Kannada to English Agricultural Cross-Lingual Retrieval: Enhancing Knowledge Access in Farming Practices

Authors: Divija L, C G Hanisha Reddy, Rayudu Srishti, Dr. Surabhi Narayan

DOI Link: https://doi.org/10.22214/ijraset.2023.55879

Abstract

This paper presents the development and implementation of a specialized cross-lingual information retrieval system tailored for agriculture-related queries in the Kannada language. The primary objective of the system is to facilitate accurate translation of Kannada queries into English, the target language, and to retrieve relevant documents containing vital agricultural information. The proposed system addresses key challenges including incorporating effective query preprocessing techniques, designing an efficient document retrieval mechanism, and establishing optimal data indexing strategies as well as strategies have been introduced to mitigate the challenges posed by the diversity of Kannada dialects. By overcoming the language barrier, this system enables seamless and effective knowledge dissemination in the agriculture domain.

Introduction

I. INTRODUCTION

The field of Information Retrieval (IR) has emerged as a crucial discipline within computer science, dedicated to developing efficient and effective techniques for extracting information from vast datasets. The primary objective of IR is to promptly provide users with the most pertinent documents, web pages, or pieces of information in response to their queries, facilitating access to the knowledge they seek. A foundational technique in Information Retrieval is the utilization of inverted indexing, a robust data structure enabling efficient and speedy search operations. Unlike traditional forward indexing, which associates each document with its words, inverted indexing adopts a different approach. It organizes terms as keys, with each key linked to a list of document identifiers (e.g., filenames) containing the corresponding term. This inversion of the index structure allows for swift access to relevant documents associated with each query term, significantly reducing search time and computational complexity.

In the middle of the 1970s, the research of information retrieval methods first emerged. However, Salton didn't conduct a ground-breaking inquiry in this area until 1973, which was a big milestone of 46 years. Cross-language information retrieval (CLIR), which is now one of the most important research fields in the field of information retrieval, underwent significant breakthroughs particularly around 1990. The fact that CLIR is a thriving area of study has drawn a lot of interest, resulting in the publication of several investigations and studies. French, Arabic, German, Spanish, Chinese, and Italian are all included in TREC, whereas Swedish, French, Dutch, Spanish, Italian, Russian, and German are all included in CLEF. Utilizing the query translation method and result interpretation might be an efficient technique to tackle the problem of language barriers in Cross Language Information Retrieval (CLIR). Amidst the diverse applications of IR, specialized Cross-Lingual Information Retrieval (CLIR) systems have garnered substantial attention [6]. These systems aim to overcome language barriers and facilitate seamless access to information across linguistically diverse user communities. In the context of agriculture-related queries, such a specialized CLIR system holds immense potential to bridge linguistic gaps and enable effective knowledge dissemination in the agriculture domain.

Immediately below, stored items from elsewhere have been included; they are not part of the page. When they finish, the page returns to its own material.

(** * rmsync: reconciling a list of wanted documents with a reMarkable tablet

    A shallow embedding of [rmsync.go] and the properties of its metadata
    scan, its uploader and its [Sync] loop.

    The Go standard library is the boundary of the model.  What the
    operating system, the JSON decoder and the network answer is supplied
    by a [Platform]; the functions of the package itself are transcribed
    statement by statement on top of it. *)

From Stdlib Require Import Ascii String.
From stdpp Require Import base option list strings gmap.

(** ** Go values *)

(** [[]byte] *)
Abbreviation bytes := (list Byte.byte).

(** The errno values the model tells apart. *)
Inductive Errno := ENOENT | EACCES | ELOOP | EIO.

(** The dynamic types of the [error] values this package can see. *)
Inductive error :=
| PathError (Op Path : string) (Err : Errno)   (* *os.PathError: Walk, ReadFile, Stat *)
| JSONError (msg : string)                     (* encoding/json decoding errors *)
| MultipartError (msg : string)                (* mime/multipart writer errors *)
| RequestError (msg : string)                  (* http.NewRequest: bad method or URL *)
| TransportError (msg : string).               (* *url.Error of Client.Get / Client.Do,
                                                  and errors reading a response body *)

(** A Go result pair [(v, err)] in which exactly one side is meaningful. *)
Inductive result (A : Type) :=
| Ok (v : A)
| Err (err : error).
Arguments Ok {A} v.
Arguments Err {A} err.

(** [os.IsNotExist]; a nil error is not a not-exist error. *)
Definition os_IsNotExist (err : option error) : bool :=
  match err with
  | Some (PathError _ _ ENOENT) => true
  | _ => false
  end.

Definition is_parse_error (err : error) : bool :=
  match err with
  | JSONError _ => true
  | _ => false
  end.

(** ** Strings and paths *)

Definition chars (s : string) : list ascii := list_ascii_of_string s.
Definition str (l : list ascii) : string := string_of_list_ascii l.

Definition IsPathSeparator (c : ascii) : bool := Ascii.eqb c "/".

(** The loop of [filepath.Ext]: [before] is [path[:i+1]] reversed (its head
    is [path[i]]) and [after] is [path[i+1:]]. *)
Fixpoint Ext_loop (before after : list ascii) : list ascii :=
  match before with
  | [] => []
  | c :: before' =>
      if IsPathSeparator c then []
      else if Ascii.eqb c "." then c :: after
      else Ext_loop before' (c :: after)
  end.

(** [filepath.Ext]: the suffix beginning at the final dot in the final
    element of the path; empty if there is no dot. *)
Definition Ext (path : string) : string :=
  str (Ext_loop (rev (chars path)) []).

(** [strings.HasSuffix] and [strings.TrimSuffix]. *)
Definition HasSuffix (s suffix : string) : bool :=
  (String.length suffix <=? String.length s)%nat &&
  String.eqb (str (drop (String.length s - String.length suffix) (chars s))) suffix.

Definition TrimSuffix (s suffix : string) : string :=
  if HasSuffix s suffix
  then str (take (String.length s - String.length suffix) (chars s))
  else s.

(** ** The data of the package *)

Definition BaseDir : string := "/home/root/.local/share/remarkable/xochitl/".

Record Metadata := {
  Deleted : bool;
  DastModified : string;
  Metadatamodified : bool;
  Modified : bool;
  Parent : string;
  Pinned : bool;
  Synced : bool;
  Metadata_Type : string;
  Version : Z;
  Metadata_VisibleName : string;
}.

Record RemarkableFile := {
  Filename : string;
  VisibleName : string;
}.

Record FileToSync := {
  FileToSync_Filename : string;
  FileToSync_Url : string;
}.

#[export] Instance RemarkableFile_eq_dec : EqDecision RemarkableFile.
Proof. solve_decision. Defined.

(** ** The platform *)

(** [os.FileInfo], as far as the walk callback looks at it. *)
Record FileInfo := { IsDir : bool }.

(** One call of the walk function: the path, and either the file's info or
    the error [filepath.Walk] met at that path. *)
Record Visit := {
  visit_path : string;
  visit_info : error + FileInfo;
}.

(** The bytes of a string; the line break of MIME, and the double quote. *)
Definition bytes_of (s : string) : bytes := list_byte_of_string s.

Definition crlf : string := String "013" (String "010" EmptyString).
Definition dquote : string := String "034" EmptyString.

Module multipart.
(** [quoteEscaper]: backslash and double quote get a backslash in front,
    carriage return and line feed are percent-encoded. *)
Definition escape_char (c : ascii) : string :=
  if Ascii.eqb c "\" then "\\"
  else if Ascii.eqb c "034" then "\" +:+ dquote
  else if Ascii.eqb c "013" then "%0D"
  else if Ascii.eqb c "010" then "%0A"
  else String c EmptyString.

(** [escapeQuotes] *)
Fixpoint escapeQuotes (s : string) : string :=
  match s with
  | EmptyString => EmptyString
  | String c s' => escape_char c +:+ escapeQuotes s'
  end.

(** A [multipart.Writer] together with the [bytes.Buffer] it writes to: the
    boundary, the bytes written so far, the part started last if it can
    still be written to ([lastpart]), and the number of parts created.
    Writes to a [bytes.Buffer] do not fail, so the only error left is a
    write to a part that is finished. *)
Record Writer := {
  Boundary : string;
  Buffer : bytes;
  Lastpart : option nat;
  Created : nat;
}.

Definition NewWriter (boundary : string) : Writer :=
  {| Boundary := boundary; Buffer := []; Lastpart := None; Created := 0 |}.

(** The lines of a MIME header, given with its keys in sorted order, which
    is the order [CreatePart] writes them in. *)
Fixpoint header_lines (header : list (string * string)) : string :=
  match header with
  | [] => EmptyString
  | (key, value) :: header' => key +:+ ": " +:+ value +:+ crlf +:+ header_lines header'
  end.

(** [w.CreatePart(header)]: finishes the part before, writes the delimiter
    (after a line break if a part came before), the header and an empty
    line; the handle returned is the number of the part. *)
Definition CreatePart (w : Writer) (header : list (string * string))
  : (nat * Writer) * option error :=
  let delimiter :=
    match Lastpart w with
    | Some _ => crlf +:+ "--" +:+ Boundary w +:+ crlf
    | None => "--" +:+ Boundary w +:+ crlf
    end in
  ((Created w,
    {| Boundary := Boundary w;
       Buffer := Buffer w ++ bytes_of delimiter ++ bytes_of (header_lines header)
                 ++ bytes_of crlf;
       Lastpart := Some (Created w);
       Created := S (Created w) |}),
   None).

(** The Content-Disposition of a file field. *)
Definition FileContentDisposition (fieldname filename : string) : string :=
  "form-data; name=" +:+ dquote +:+ escapeQuotes fieldname +:+ dquote
  +:+ "; filename=" +:+ dquote +:+ escapeQuotes filename +:+ dquote.

(** [w.CreateFormFile(fieldname, filename)] *)
Definition CreateFormFile (w : Writer) (fieldname filename : string)
  : (nat * Writer) * option error :=
  CreatePart w
    [("Content-Disposition", FileContentDisposition fieldname filename);
     ("Content-Type", "application/octet-stream")].

(** [part.Write(p)]: only the part started last can be written to, and
    only until the writer is closed. *)
Definition Write (w : Writer) (part : nat) (p : bytes) : Writer * option error :=
  if decide (Lastpart w = Some part)
  then ({| Boundary := Boundary w;
           Buffer := Buffer w ++ p;
           Lastpart := Lastpart w;
           Created := Created w |},
        None)
  else (w, Some (MultipartError "multipart: can't write to finished part")).

(** [w.Close()]: finishes the last part and writes the closing delimiter. *)
Definition Close (w : Writer) : Writer * option error :=
  ({| Boundary := Boundary w;
      Buffer := Buffer w ++ bytes_of (crlf +:+ "--" +:+ Boundary w +:+ "--" +:+ crlf);
      Lastpart := None;
      Created := Created w |},
   None).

This paper presents the design and implementation of a novel specialized CLIR system tailored explicitly for agriculture-related queries in the Kannada language. Kannada, a Dravidian language predominantly spoken in the Indian state of Karnataka, bears significant importance in the agricultural context due to the region's agrarian nature. The system's core objective is to accurately translate Kannada queries into English, the target language, and efficiently retrieve pertinent agricultural documents, thereby empowering users with access to relevant information irrespective of their linguistic background. The Figure 1 shows if Kannada the query is given and the related data information described in English.

To achieve this, the proposed system integrates advanced machine translation techniques to ensure accurate and contextually appropriate translations from Kannada to English. Additionally, the system incorporates query preprocessing techniques to enhance the quality and relevancy of translated queries. Furthermore, leveraging the power of inverted indexing, the system adopts an efficient document retrieval mechanism and data indexing strategies to expedite the retrieval process and streamline access to valuable agricultural insights.

II. RELATED WORK

Mallamma V Reddy et.al [1] presented Kannada-English and Telugu-English CLIR systems, focusing on the retrieval of pertinent information for questions presented in native languages. When the query terms are not found in the dictionary, they use rule-based transliteration in addition to query translation utilizing bilingual dictionaries. A term-term co-occurrence statistic-based iterative page-rank technique is used to disambiguate numerous translation possibilities. The authors test translated queries against native document collections, documenting performance gains and analyzing the outcomes. By offering insights on how to successfully cross language barriers in information retrieval settings, the research makes a contribution to the area.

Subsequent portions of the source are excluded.